L'essentiel du récit tourne autour des événements sociaux et politiques des années 60 et 6l en Belgique, sur fond de la guerre qui persiste dans le cœur de Lucie, par l'absence sans cesse présente de ceux qu'elle y a perdus. Mais avant tout, il nous dessine la reconstruction d'une femme glacée, asséchée par la souffrance, il nous raconte le lent dégel de ses sens, les sentiments qu'elle laisse éclore à nouveau, la vie qui revient, brû­lante, dans l'engagement aux côtés des grévistes de l'hiver 60. C'est l'arrivée impromptue d'Antoine qui ravivera d'anciens émois et permettra l'éveil à une nouvelle vie. « Jeune comme Jean, son fils ; beau comme l'était Maurice », le mari.

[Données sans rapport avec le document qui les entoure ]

(** X9: [add_book_to_catalog] checks, in this order, that the title is not
    blank, that the stripped title has at most 200 characters, the same for
    the author with 100, that the ISBN is 13 digits, that the copies are
    positive, and that no book has the ISBN.  The first check that fails
    decides the message and the world is left as it was: nothing is written
    and, before the last check, nothing is read. *)
Theorem add_book_validation_order (title author isbn : string) (total_copies : Z)
    (w : World) :
  (strip title = "" →
   add_book_to_catalog title author isbn total_copies w
   = (Return (false, "Title is required."), w))
  ∧ (strip title ≠ "" → (200 < len (strip title))%nat →
     add_book_to_catalog title author isbn total_copies w
     = (Return (false, "Title must be less than 200 characters."), w))
  ∧ (accepted_text 200 title → strip author = "" →
     add_book_to_catalog title author isbn total_copies w
     = (Return (false, "Author is required."), w))
  ∧ (accepted_text 200 title → strip author ≠ "" →
     (100 < len (strip author))%nat →
     add_book_to_catalog title author isbn total_copies w
     = (Return (false, "Author must be less than 100 characters."), w))
  ∧ (accepted_text 200 title → accepted_text 100 author →
     len isbn ≠ 13%nat ∨ isdigit isbn = false →
     add_book_to_catalog title author isbn total_copies w
     = (Return (false, "ISBN must be exactly 13 digits."), w))
  ∧ (accepted_text 200 title → accepted_text 100 author → accepted_isbn isbn →
     total_copies <= 0 →
     add_book_to_catalog title author isbn total_copies w
     = (Return (false, "Total copies must be a positive integer."), w))
  ∧ (∀ (id : Z) (book : Book),
       accepted_text 200 title → accepted_text 100 author → accepted_isbn isbn →
       0 < total_copies →
       books (library w) !! id = Some book → bk_isbn book = isbn →
       add_book_to_catalog title author isbn total_copies w
       = (Return (false, "A book with this ISBN already exists."), w)).
Proof.
  unfold accepted_text, accepted_isbn, add_book_to_catalog.
  rewrite !blank_check.
  assert (Hlen : ∀ (n : nat) (text : string),
            (len text <= n)%nat → Nat.ltb n (len text) = false).
  { intros n text H. apply Nat.ltb_ge. exact H. }
  repeat split.
  - intros ->. done.
  - intros Ht Hl. apply String.eqb_neq in Ht. rewrite Ht.
    apply Nat.ltb_lt in Hl. by rewrite Hl.
  - intros [Ht Hl] ->. apply String.eqb_neq in Ht. by rewrite Ht, (Hlen _ _ Hl).
  - intros [Ht Hl] Ha Hal. apply String.eqb_neq in Ht, Ha.
    rewrite Ht, (Hlen _ _ Hl), Ha. apply Nat.ltb_lt in Hal. by rewrite Hal.
  - intros [Ht Hl] [Ha Hal] Hisbn. apply String.eqb_neq in Ht, Ha.
    rewrite Ht, (Hlen _ _ Hl), Ha, (Hlen _ _ Hal).
    destruct Hisbn as [Hn|Hd].
    + apply Nat.eqb_neq in Hn. by rewrite Hn.
    + rewrite Hd. by rewrite orb_true_r.
  - intros [Ht Hl] [Ha Hal] [Hn Hd] Hc. apply String.eqb_neq in Ht, Ha.
    rewrite Ht, (Hlen _ _ Hl), Ha, (Hlen _ _ Hal), Hn, Hd. cbn.
    apply Z.leb_le in Hc. by rewrite Hc.
  - intros id book [Ht Hl] [Ha Hal] [Hn Hd] Hc Hlook Hsame.
    apply String.eqb_neq in Ht, Ha.
    rewrite Ht, (Hlen _ _ Hl), Ha, (Hlen _ _ Hal), Hn, Hd. cbn.
    destruct (Z.leb_spec total_copies 0); [lia|].
    unfold get_book_by_isbn. run.
    destruct (List.find (has_isbn isbn) (map_to_list (books (library w))))
      as [row|] eqn:Hfind; [done|].
    destruct (find_isbn_none _ _ Hfind id book Hlook Hsame).
Qed.

(** Follows a successful [add_book_to_catalog] through its checks: what is
    left is the world after the insert, with the facts that the checks
    established. *)
Ltac add_book_succeeded H title author isbn total_copies w :=
  unfold add_book_to_catalog in H;
  rewrite !blank_check in H;
  destruct (String.eqb_spec (strip title) "") as [|Ht]; [done|];
  destruct (Nat.ltb_spec 200 (len (strip title))) as [|Hl]; [done|];
  destruct (String.eqb_spec (strip author) "") as [|Ha]; [done|];
  destruct (Nat.ltb_spec 100 (len (strip author))) as [|Hal]; [done|];
  destruct (Nat.eqb_spec (len isbn) 13) as [Hn|]; [|done];
  destruct (isdigit isbn) eqn:Hd; [|done]; cbn in H;
  destruct (Z.leb_spec total_copies 0) as [|Hc]; [done|];
  unfold get_book_by_isbn, insert_book, storage_write in H;
  unfold mbind, mret, M_bind, M_ret, get_library in H; cbn in H;
  destruct (List.find (has_isbn isbn) (map_to_list (books (library w))))
    as [row|] eqn:Hfind; [done|]; cbn in H;
  destruct (hd true (storage_faults w)); [|done]; cbn in H;
  simplify_eq; cbn.

(** X10: when [add_book_to_catalog] succeeds, the catalog has one book more,
    under an id that was free: it holds the stripped title and author, the
    ISBN, and as many available copies as total copies.  The inputs were
    acceptable, no book had the ISBN, every other book is as it was, and so
    are the borrow records. *)
Theorem add_book_success (title author isbn : string) (total_copies : Z) (msg : string)
    (w w' : World) :
  add_book_to_catalog title author isbn total_copies w = (Return (true, msg), w') →
  ∃ id : Z,
    books (library w) !! id = None
    ∧ books (library w')
      = <[id := mkBook (strip title) (strip author) isbn total_copies total_copies]>
          (books (library w))
    ∧ borrow_records (library w') = borrow_records (library w)
    ∧ accepted_text 200 title ∧ accepted_text 100 author ∧ accepted_isbn isbn
    ∧ 0 < total_copies
    ∧ (∀ (other : Z) (book : Book),
         books (library w) !! other = Some book → bk_isbn book ≠ isbn)
    ∧ msg = "Book " +:+ dq +:+ strip title +:+ dq
            +:+ " has been successfully added to the catalog.".
Proof.
  unfold accepted_text, accepted_isbn.
  intros H. add_book_succeeded H title author isbn total_copies w.
  exists (next_book_id (books (library w))).
  split; [apply next_book_id_fresh|].
  repeat split; try done. by apply find_isbn_none.
Qed.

Antoine lui ouvre aussi ses fa­milles : ses enfants et ses compagnons de lutte. Lucie va manifester, faire la soupe pour les grévistes, lire le Manifeste du Parti Communiste, discuter des avan­cées et reculs des différents syndicats dans le mouvement de grève, de la radicalité d'un certain André Renard à Liège, de la répression des gendarmes et de l'armée, des difficultés qu'affronté Lumumba au Congo... C'est pour tout ça, et pour Antoine que Lucie lèvera son bannissement de Tour­nai, la ville maudite. Inquiète pour An­toine, pris dans une manifestation hou­leuse, elle franchira la frontière qu'elle s'était interdite pour rejoindre le centre névralgique de la contestation, « Le Café du Nord ». La chaleur, la solidarité des gens qui luttent, pour eux-mêmes et pour les autres, finiront de ressusciter Lucie. « Pour peu, ils auraient remercié Eyskens de leur avoir offert des heures aussi riches. »

Un roman simple et beau, riche de mé­moires et d'histoires humaines. Il prend fin sur l'envol de Lucie « les racines, en terre, les racines au cœur ».